**What to produce:** Below are the records; pull every line that includes "AnonymousTag".

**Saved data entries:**

=== Begin Enclosure ===

(** ** The parts of the forms can be encoded *)

Lemma tag_fields_all : all_upto 256 (fun n => let t := Ctx n in
  (tag_hi t =? 4294967295) && (tag_lo t =? n) && IsContextTag t && (TagNumFromTag t =? n)) = true.
Proof. vm_compute. reflexivity. Qed.
Lemma tag_fields n : 0 <= n < 256 -> tag_hi (Ctx n) = 4294967295 /\ tag_lo (Ctx n) = n /\ TagNumFromTag (Ctx n) = n.
Proof.
  intros Hn. pose proof (all_upto_spec _ _ tag_fields_all n Hn) as H. cbv beta zeta in H. bool_prop. done.
Qed.
Lemma Ctx_ok ct n : 0 <= n < 256 -> ct = 21 \/ ct = 23 -> TLVTree.tag_ok ct (Ctx n).
Proof.
  intros Hn Hc. destruct (tag_fields n Hn) as (Hh & Hl & _). split.
  - split; [|intros _; left; lia]. unfold ContextTag, is_tag, kSpecialTagMarker. pose proof (lor_range 18446744069414584320 n 64 ltac:(lia) ltac:(lia) ltac:(lia)). lia.
  - rewrite Hh, Hl, Z.eqb_refl. by rewrite (proj2 (Z.ltb_lt n 256)) by lia.
Qed.
(** The conditions of [valid], one by one. *)
Ltac valid_fields := repeat match goal with
  | |- _ /\ _ => split
  | |- TLVTree.tag_ok _ (Ctx _) => apply Ctx_ok; [done|auto]
  | |- True => done
  | _ => first [lia | done]
  end.
Lemma Anonymous_ok : TLVTree.tag_ok 22 AnonymousTag.
Proof. split; [apply anonymous_plain|]. right. done. Qed.
Lemma TagNum_Ctx n : 0 <= n < 256 -> TagNumFromTag (Ctx n) = n.
Proof. intros Hn. apply (tag_fields n Hn). Qed.
Lemma IsContextTag_Ctx n : 0 <= n < 256 -> IsContextTag (Ctx n) = true.
Proof. intros Hn. pose proof (all_upto_spec _ _ tag_fields_all n Hn) as H. cbv beta zeta in H. by bool_prop. Qed.
Lemma Ctx_inj m n : 0 <= m < 256 -> 0 <= n < 256 -> (Ctx m =? Ctx n) = (m =? n).
Proof.
  intros Hm Hn. destruct (Z.eqb_spec m n) as [->|H]; [apply Z.eqb_refl|]. apply Z.eqb_neq. intros E. apply H.
  rewrite <- (TagNum_Ctx m Hm), <- (TagNum_Ctx n Hn). by rewrite E.
Qed.
(** ** The elements of a certificate do not depend on the implicit profile *)

Lemma special_head ct p q et tag v : IsSpecialTag tag = true -> head ct p et tag v = head ct q et tag v.
Proof. intros H. unfold head, ElementHeadTag. by rewrite H. Qed.
Fixpoint special (t : TLVTree.tlv) : bool :=
  IsSpecialTag (tree_tag t) && match t with TContainer _ _ ts => forallb special ts | _ => true end.
Lemma special_enc p q t : forall ct, special t = true -> enc ct p t = enc ct q t.
Proof.
  induction t as [tag v|tag v|tag b|tag v|tag|tag s|tag s|tag c ts IH] using tlv_nested_ind; intros ct H; cbn [special tree_tag] in H; apply andb_prop in H as [Ht Hs]; cbn [enc];
    rewrite ?(special_head ct p q) by done; try done; [by destruct v; apply special_head|].
  do 2 f_equal. clear Ht. induction IH as [|t ts Ht Hts IH']; [done|]. cbn [forallb map concat] in *. apply andb_prop in Hs as [H1 H2]. by rewrite (Ht c H1), IH'.
Qed.
Lemma special_list ct p q ts : forallb special ts = true -> enc_list ct p ts = enc_list ct q ts.
Proof. unfold enc_list. induction ts as [|t ts IH]; [done|]. cbn [forallb map concat]. intros [H1 H2]%andb_prop. by rewrite (special_enc p q t ct H1), IH. Qed.
Lemma Ctx_special n : 0 <= n < 256 -> IsSpecialTag (Ctx n) = true.
Proof.
  intros Hn. assert (all_upto 256 (fun n => IsSpecialTag (Ctx n)) = true) as H by (vm_compute; reflexivity). exact (all_upto_spec _ _ H n Hn).
Qed.
Lemma certificate_special lim c : certificate_parts lim c -> forallb special (certificate_elems c) = true.
Proof.
  assert (forall a, attribute_ok a = true -> special (attribute_tlv a) = true) as HA.
  { intros a Ha. destruct (attribute_num a Ha) as (Hn & _). destruct a as [oid id|oid printable s]; cbn [attribute_tlv attribute_oid special tree_tag] in *; [by rewrite Ctx_special by lia|by rewrite Ctx_special by (destruct printable; lia)]. }
  assert (forall l, forallb special (map (fun oid => TUInt AnonymousTag (Z.land oid kOID_Mask)) l) = true) as HP by (by induction l).
  intros []. unfold certificate_elems. rewrite !forallb_app. rewrite !andb_true_iff. split; [|split; [by destruct (c_key c)|split; [|by destruct (c_signature c)]]].
  - cbn [forallb special tree_tag]. by rewrite (HA _ p_issuer), (HA _ p_subject).
  - apply forallb_forall. intros t (x & <- & _)%in_map_iff. destruct x as [[] [id|]|[] id|[] bits|[] [] [n|]|[] purposes]; try reflexivity; cbn [extension_tlv critical_tlv app special forallb]; by rewrite HP.
Qed.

=== End Enclosure ===

**Exercise result:**
Lemma Anonymous_ok : TLVTree.tag_ok 22 AnonymousTag.
  assert (forall l, forallb special (map (fun oid => TUInt AnonymousTag (Z.land oid kOID_Mask)) l) = true) as HP by (by induction l).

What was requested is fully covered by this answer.